Lockport Union-Sun & Journal — Ladies and gentlemen, your local volunteer fire department needs you!
Volunteer companies around the region are hosting open house member events this weekend, as part of the RecruitNY statewide initiative spearheaded by the Firemen’s Association of the State of New York.
Across the state and around Niagara County, volunteer fire companies are in need of additional members — young adults especially, some local fire official say — to help meet public demand for firefighting, emergency medical and general rescue services. Outside the three cities, trained volunteers are the community’s first responders.
At one-day open house events Saturday and Sunday, six area companies are inviting residents to check out their local firehouse and consider where their place is in it.

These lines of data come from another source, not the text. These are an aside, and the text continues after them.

(* ===== verification/DbTag.v ===== *)
(** * The tag tree: [libdbpager/tag_impl.cpp], [tag_tag.cpp], [tag_usr.cpp]

    Tags are objects that point at each other (parent, children, parameters), so a program is a
    [heap] of [tag] records at addresses; the class of an object, which decides what its virtual
    [execute] does, is a field.
    - Building: [set_parent], [add_child], [add_parameter], [move_childs_to], [set_text].
    - [world], the state of an execution: the chain of contexts, the vectors and maps of [dbp:list]
      and [dbp:map], the state of the operating system.
    - Executing, with the recursive call [exec] as a parameter (an [exec_fn]): the base class
      [tag_impl_execute], [get_parameter], user tags [tag_usr_execute] and their bodies
      [tag_tag_execute].  DbExecute.v closes the recursion. *)

From S2P Require Import Prelude DbLang DbContext.

(** The dynamic classes of tags, as [tag_factory] and the parser create them. *)
Inductive tag_class :=
  | tag_impl | tag_tag | tag_usr | tag_call | tag_execute | tag_expression | tag_cdata | tag_unknown
  | tag_var | tag_set | tag_while | tag_switch | tag_case | tag_try | tag_catch | tag_throw
  | tag_split | tag_substr
  | tag_list | tag_list_add | tag_list_remove | tag_list_element | tag_list_elements | tag_list_from_json
  | tag_map | tag_map_set | tag_map_unset | tag_map_element | tag_map_elements | tag_map_values
  | tag_map_from_json | tag_map_to_json
  | tag_read | tag_write | tag_delete | tag_rename | tag_log | tag_locale | tag_regexp | tag_async
  | tag_http | tag_system
  | function_iif | function_byte | function_length | function_trim | function_concatenate | function_pos
  | function_encode_base64 | function_decode_base64 | function_md5 | function_sha256 | function_crypt
  | function_uuid | function_urlencode | function_urldecode | function_translate | function_upper
  | function_lower | function_rnd | function_date_utc | function_date_from | function_date_fmt
  | function_now | function_env.

#[export] Instance tag_class_eq_dec : EqDecision tag_class.
Proof. solve_decision. Defined.

Record tag := Tag {
  cls : tag_class;
  name : string;
  depth : Z;
  parent : option positive;
  childs : list positive;
  params : list (string * positive);
  text : string;
  user_tag : option positive
}.

#[export] Instance set_name : Setter name :=
  fun f t => Tag (cls t) (f (name t)) (depth t) (parent t) (childs t) (params t) (text t) (user_tag t).
#[export] Instance set_depth : Setter depth :=
  fun f t => Tag (cls t) (name t) (f (depth t)) (parent t) (childs t) (params t) (text t) (user_tag t).
#[export] Instance set_parent_ : Setter parent :=
  fun f t => Tag (cls t) (name t) (depth t) (f (parent t)) (childs t) (params t) (text t) (user_tag t).
#[export] Instance set_childs : Setter childs :=
  fun f t => Tag (cls t) (name t) (depth t) (parent t) (f (childs t)) (params t) (text t) (user_tag t).
#[export] Instance set_params : Setter params :=
  fun f t => Tag (cls t) (name t) (depth t) (parent t) (childs t) (f (params t)) (text t) (user_tag t).
#[export] Instance set_text_ : Setter text :=
  fun f t => Tag (cls t) (name t) (depth t) (parent t) (childs t) (params t) (f (text t)) (user_tag t).
#[export] Instance set_user_tag : Setter user_tag :=
  fun f t => Tag (cls t) (name t) (depth t) (parent t) (childs t) (params t) (text t) (f (user_tag t)).

Notation heap := (gmap positive tag) (only parsing).

(** [new C(name)]. *)
Definition new_tag (c : tag_class) (nm : string) : tag := Tag c nm 0 None [] [] "" None.

(** The methods that build a tree read and write the heap; a pointer to no object is a fault. *)
Definition deref (t : positive) : X heap tag := fun h =>
  match h !! t with Some o => Ok (Val o, h, "") | None => Crash NullDeref end.
Definition update (t : positive) (f : tag -> tag) : X heap unit :=
  o <- deref t ;; xmodify (fun h => <[t := f o]> h).

Definition set_parent (t tag_parent : positive) : X heap unit :=
  p <- deref tag_parent ;; update t (fun o => o <| parent := Some tag_parent |> <| depth := depth p + 1 |>).

Definition add_child (self node : positive) : X heap unit :=
  set_parent node self ;;; update self (fun o => o <| childs := childs o ++ [node] |>).

(** [std::unordered_map::insert]: a name that is there keeps its value. *)
Definition map_insert {A} (k : string) (v : A) (l : list (string * A)) : list (string * A) :=
  if existsb (fun kv => seqb (fst kv) k) l then l else l ++ [(k, v)].
Fixpoint map_find {A} (k : string) (l : list (string * A)) : option A :=
  match l with
  | [] => None
  | (k', v) :: l' => if seqb k' k then Some v else map_find k l'
  end.

Lemma map_find_elem {A} k (l : list (string * A)) v : map_find k l = Some v -> (k, v) ∈ l.
Proof.
  induction l as [|[k' v'] l IH]; cbn; [done|]. destruct (seqb k' k) eqn:E; [|right; by apply IH].
  apply seqb_spec in E as ->. intros [= ->]. by left.
Qed.

Definition map_erase {A} (k : string) (l : list (string * A)) : list (string * A) :=
  List.filter (fun kv => negb (seqb (fst kv) k)) l.

Definition tag_impl_add_parameter (self : positive) (nm : string) (value : positive) : X heap unit :=
  update self (fun o => o <| params := map_insert nm value (params o) |>).

Definition move_childs_to (self dest : positive) : X heap unit :=
  o <- deref self ;; for_each (add_child dest) (childs o) ;;; update self (fun o => o <| childs := [] |>).

(** [set_text]: every run of characters up to the blank becomes one blank. *)
Fixpoint collapse (was_space : bool) (value : string) : string :=
  match value with
  | "" => ""
  | String c s =>
      if Nat.leb (code c) 32 then (if was_space then collapse true s else String " " (collapse true s))
      else String c (collapse false s)
  end.

Definition set_text (t : positive) (value : string) : X heap unit :=
  update t (fun o => o <| text := collapse false value |>).

(** [get_child]: the first child of that name. *)
Fixpoint first_named (h : heap) (nm : string) (l : list positive) : res (option positive) :=
  match l with
  | [] => Ok None
  | c :: l' =>
      match h !! c with
      | Some o => if seqb (name o) nm then Ok (Some c) else first_named h nm l'
      | None => Crash Dangling
      end
  end.
Definition get_child (h : heap) (o : tag) (nm : string) : res (option positive) := first_named h nm (childs o).

(** [while (p && !(c = p->get_child(nm))) p = p->get_parent();] *)
Fixpoint search_up (fuel : nat) (h : heap) (nm : string) (p : option positive) : res (option positive) :=
  match fuel, p with
  | O, _ => NoFuel
  | _, None => Ok None
  | S fuel, Some t =>
      match h !! t with
      | None => Crash Dangling
      | Some o => rbind (get_child h o nm) (fun c =>
          match c with Some c => Ok (Some c) | None => search_up fuel h nm (parent o) end)
      end
  end.

(** [link] looks a user tag up once, when the program is parsed. *)
Definition link (fuel : nat) (self : positive) : X heap unit :=
  o <- deref self ;; h <- xget ;;
  c <- xlift (search_up fuel h ("@" +:+ name o) (parent o)) ;;
  update self (fun o => o <| user_tag := c |>).

(** ** The state of an execution *)

(** What [tag_http] gives to cURL, and its answer. *)
Inductive curl_opt :=
  | CURLOPT_NOSIGNAL | CURLOPT_URL (s : string) | CURLOPT_USERAGENT (s : string) | CURLOPT_FOLLOWLOCATION
  | CURLOPT_SSLCERT (s : string) | CURLOPT_SSLKEY (s : string)
  | CURLOPT_SSLCERT_BLOB (s : string) | CURLOPT_SSLKEY_BLOB (s : string) | CURLOPT_SSLCERTTYPE (s : string)
  | CURLOPT_CAINFO (s : string) | CURLOPT_CAINFO_BLOB (s : string) | CURLOPT_SSL_VERIFYPEER
  | CURLOPT_USERPWD (s : string) | CURLOPT_HTTPAUTH_BASIC
  | CURLOPT_XOAUTH2_BEARER (s : string) | CURLOPT_HTTPAUTH_BEARER
  | CURLOPT_POSTFIELDS (s : string) | CURLOPT_POST | CURLOPT_CUSTOMREQUEST (s : string)
  | CURLOPT_HTTPHEADER (l : list string).

Inductive curl_result :=
  | curl_failed (error : string)
  | curl_answer (http_code : Z) (body : string).

(** The operating system and the libraries that act outside the program, on a state of their own:
    files, the logger, message catalogues, cURL, processes (what it wrote to standard output and
    error, and the exception that [process::execute] threw), the regular expressions of pcrecpp, JSON
    values, and the clock, random numbers and digests of the functions. *)
Class Services := {
  sys : Type;
  sys_remove : string -> sys -> bool * sys;
  sys_rename : string -> string -> sys -> bool * sys;
  sys_read : string -> sys -> option string;
  sys_write : string -> string -> sys -> bool * sys;
  sys_log : string -> sys -> sys;
  sys_catalog : string -> string -> sys -> sys;
  sys_http : list curl_opt -> sys -> curl_result * sys;
  sys_process : string -> string -> string -> sys -> (string * string * option exn) * sys;
  app_full_name : string;
  re_global_replace : string -> string -> string -> Z * string;
  re_find_and_consume : string -> string -> option (string * string);
  json : Type;
  json_parse : string -> option json;
  json_write : json -> string;
  json_elements : json -> option (list json);
  json_members : json -> option (list (string * json));
  json_is_null : json -> bool;
  json_as_string : json -> option string;
  json_of_int : Z -> json;
  json_of_double : double -> json;
  json_of_bool : bool -> json;
  json_of_string : string -> json;
  json_object : list (string * json) -> json;
  stod : string -> option double;
  sys_rand : sys -> Z * sys;
  sys_time : sys -> Z;
  sys_uuid : sys -> string * sys;
  sys_getenv : string -> sys -> option string;
  encode_base64 : string -> string;
  decode_base64 : string -> string;
  encode_md5 : string -> string;
  sha256 : string -> list Z;
  crypt_r : string -> string -> option string;
  url_encode : string -> string;
  url_decode : string -> string;
  translate : string -> string -> string -> string;
  datetime : Type;
  datetime_parse : string -> string -> outcome datetime;
  datetime_as_gmt : datetime -> string;
  datetime_str : datetime -> string -> string;
  pointer_str : positive -> string;
  str_pointer : string -> option positive
}.

(** A pointer printed by DCL's [to_string] is not empty and is read back. *)
Class ServicesLaws `{Services} := {
  str_pointer_str p : str_pointer (pointer_str p) = Some p;
  pointer_str_nonempty p : pointer_str p <> ""
}.

Section execution.
Context `{Dcl, Platform, Services}.

Record world := World {
  chain : list context;
  lists : gmap positive (list string);
  maps : gmap positive (list (string * string));
  os : sys
}.

#[export] Instance set_chain : Setter chain := fun f w => World (f (chain w)) (lists w) (maps w) (os w).
#[export] Instance set_lists : Setter lists := fun f w => World (chain w) (f (lists w)) (maps w) (os w).
#[export] Instance set_maps : Setter maps := fun f w => World (chain w) (lists w) (f (maps w)) (os w).
#[export] Instance set_os : Setter os := fun f w => World (chain w) (lists w) (maps w) (f (os w)).

(** A method of the context that is passed to [execute]. *)
Definition ctx {A} (m : X (list context) A) : X world A := xzoom chain (fun ch w => w <| chain := ch |>) m.

Definition ctx_get (nm : string) : X world string := w <- xget ;; xret (get_value (chain w) nm).

(** A layer of the context around [m], given back on every exit. *)
Definition scope (m : X world unit) : X world unit := ctx enter ;;; finally m (ctx leave).

(** [execute] of the object at an address, for a caller (possibly null). *)
Definition exec_fn := heap -> positive -> option positive -> X world unit.

Definition with_tag (h : heap) (t : positive) {A} (k : tag -> X world A) : X world A :=
  match h !! t with Some o => k o | None => xcrash Dangling end.

Section open.
Context (exec : exec_fn) (fuel : nat).

(** [tag_impl::execute]. *)
Definition tag_impl_execute (h : heap) (o : tag) (caller : option positive) : X world unit :=
  for_each (fun c => exec h c caller) (childs o) ;;; emit (text o).

(** [get_parameter]: the parameter is executed with a stream of its own. *)
Definition get_parameter (h : heap) (self : positive) (o : tag) (nm : string) : X world string :=
  match map_find nm (params o) with
  | Some p => capture (exec h p (Some self))
  | None => xret ""
  end.

(** Declares the parameters as variables, all or all but [name]. *)
Definition declare_parameters (h : heap) (self : positive) (o : tag) (skip : string -> bool) : X world unit :=
  for_each (fun i =>
    if skip (fst i) then xret tt
    else s <- capture (exec h (snd i) (Some self)) ;; ctx (add_value (fst i) s ""))
    (map_order (params o)).

Definition custom_tag_exception (nm : string) : exn :=
  tag_exception (format "custom tag '{0}' is not defined at this scope" [nm]).

(** [static_cast<tag_tag*>(t)->execute(ctx, out, caller)]: the cast is undefined when the object
    is not of class [tag_tag]. *)
Definition execute_as_tag_tag (h : heap) (t caller : positive) : X world unit :=
  with_tag h t (fun o => if bool_decide (cls o = tag_tag) then exec h t (Some caller) else xcrash BadCast).

(** The call of a custom tag, with [this] on the call stack. *)
Definition call_tag (h : heap) (self t : positive) : X world unit :=
  ctx (push self) ;;; finally (execute_as_tag_tag h t self) (ctx pop ;;; xret tt).

Definition tag_usr_execute (h : heap) (self : positive) (o : tag) : X world unit :=
  scope (
    declare_parameters h self o (fun _ => false) ;;;
    t <- (match user_tag o with
          | Some t => xret (Some t)
          | None => xlift (search_up fuel h ("@" +:+ name o) (parent o))
          end) ;;
    match t with
    | None => throw (custom_tag_exception (name o))
    | Some t => call_tag h self t
    end).

(** [tag_call]: the same with the tag's name in the parameter [name]. *)
Definition tag_call_execute (h : heap) (self : positive) (o : tag) : X world unit :=
  nm <- get_parameter h self o "name" ;;
  scope (
    declare_parameters h self o (fun k => seqb k "name") ;;;
    t <- xlift (search_up fuel h ("@" +:+ nm) (parent o)) ;;
    match t with
    | None => throw (custom_tag_exception nm)
    | Some t => call_tag h self t
    end).

(** [dynamic_cast<const tag_usr*>(caller)]: [tag_call] derives from [tag_usr]. *)
Definition is_usr (h : heap) (caller : option positive) : bool :=
  match caller with
  | Some c =>
      match h !! c with Some o => bool_decide (cls o = tag_usr) || bool_decide (cls o = tag_call) | None => false end
  | None => false
  end.

Definition tag_tag_execute (h : heap) (o : tag) (caller : option positive) : X world unit :=
  if is_usr h caller then tag_impl_execute h o caller else xret tt.

(** [dbp:execute]: runs the children of the user tag that is being called, or one of the tags
    declared in it. *)
Definition tag_execute_execute (h : heap) (self : positive) (o : tag) : X world unit :=
  c <- ctx pop ;;
  match c with
  | None => xret tt
  | Some c =>
      nm <- get_parameter h self o "name" ;;
      with_tag h c (fun co =>
        if negb (is_empty nm) then
          t <- xlift (get_child h co ("@" +:+ nm)) ;;
          match t with
          | Some t => execute_as_tag_tag h t c
          | None => xret tt
          end ;;;
          ctx (push c)
        else if is_usr h (Some c) then
          tag_impl_execute h co (Some self) ;;; ctx (push c)
        else xcrash BadCast)
  end.

End open.
End execution.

People willing to train to be firefighters, emergency medical technicians and fire police — the folks who secure crisis scenes and keep watch over responders and rubberneckers — are always in demand.
Increasingly, so are social or administrative members, meaning residents who can’t or don’t want to be first responders but have some other skill or talent that they’d donate to their local company. Some outfits are actively recruiting members with legal, accounting, media or fundraising experience, to strengthen the business side of their operations.
Others like Terry’s Corners Volunteer Fire Co. have created a new membership class, “social,” whose primary purpose is to handle fundraising so that “active” members, the first responders, can get some needed relief from double duty, according to Fire Chief Chris McClune-Case. Volunteer fire companies are only partly funded by the towns that contract with them for fire service; fundraising for equipment, gear and facilities improvements is necessary and never-ending.
“Constant training (to stay credentialed in emergency response), taking the calls day and night, working Bingo and selling raffle tickets: That’s the lifestyle of a volunteer firefighter in today’s world. Every company is short on manpower,” McClune-Case said.